The answer must be every entry, retyped without a single difference.

• **Extracted data**:
════════════════════

(** When the zombie is found it is reaped. *)
Lemma wait_loop_reap turns cond i j p cp status fl s :
  ready s → cli_depth (k_hart s) = 0 → find_zombie (λ p, cond p = true) (procs s) = Some j →
  procs s !! i = Some p → p_handler p = false → procs s !! j = Some cp → kinv fl (lget of_kmem s) →
  page_ok (p_kstack cp) → ¬ (p_kstack cp ∈ fl) → status_ok status j s (p_kstack cp :: fl) →
  ∃ s', wait_loop cswitch proc_addr turns cond i status s = Ret (p_pid cp) s' ∧ ready s' ∧ cli_depth (k_hart s') = 0 ∧
    procs s' = <[j := proc_zero]> (procs s) ∧ k_cur s' = k_cur s ∧ kinv (p_kstack cp :: fl) (lget of_kmem s') ∧
    status_in status cp s'.
Proof.
  intros R Hd Hz Hi Hh Hj I Hp Hn Hst. pose proof (inside_in_pt s R Hd) as In.
  assert (I' : kinv fl (lget of_kmem (in_pt s))).
  { eapply (kinv_hart _ s); [|done..]. apply (inside_entered _ _ In). }
  destruct (reap_run (k_hart s) i j p cp status fl (in_pt s) In Hi Hh Hj I' Hp Hn) as (s' & E & H);
    [by destruct Hst|].
  exists s'. split; [|exact H]. destruct turns; cbn [wait_loop];
    rewrite (pbind_ok _ _ _ _ _ (lock_procs_run s (rd_hart _ R) (rd_ptlk _ R))); prog_step;
    change (procs (in_pt s)) with (procs s); rewrite Hz; exact E.
Qed.
End waiting.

════════════════════

• **Solution below**:
(** When the zombie is found it is reaped. *)
Lemma wait_loop_reap turns cond i j p cp status fl s :
  ready s → cli_depth (k_hart s) = 0 → find_zombie (λ p, cond p = true) (procs s) = Some j →
  procs s !! i = Some p → p_handler p = false → procs s !! j = Some cp → kinv fl (lget of_kmem s) →
  page_ok (p_kstack cp) → ¬ (p_kstack cp ∈ fl) → status_ok status j s (p_kstack cp :: fl) →
  ∃ s', wait_loop cswitch proc_addr turns cond i status s = Ret (p_pid cp) s' ∧ ready s' ∧ cli_depth (k_hart s') = 0 ∧
    procs s' = <[j := proc_zero]> (procs s) ∧ k_cur s' = k_cur s ∧ kinv (p_kstack cp :: fl) (lget of_kmem s') ∧
    status_in status cp s'.
Proof.
  intros R Hd Hz Hi Hh Hj I Hp Hn Hst. pose proof (inside_in_pt s R Hd) as In.
  assert (I' : kinv fl (lget of_kmem (in_pt s))).
  { eapply (kinv_hart _ s); [|done..]. apply (inside_entered _ _ In). }
  destruct (reap_run (k_hart s) i j p cp status fl (in_pt s) In Hi Hh Hj I' Hp Hn) as (s' & E & H);
    [by destruct Hst|].
  exists s'. split; [|exact H]. destruct turns; cbn [wait_loop];
    rewrite (pbind_ok _ _ _ _ _ (lock_procs_run s (rd_hart _ R) (rd_ptlk _ R))); prog_step;
    change (procs (in_pt s)) with (procs s); rewrite Hz; exact E.
Qed.
End waiting.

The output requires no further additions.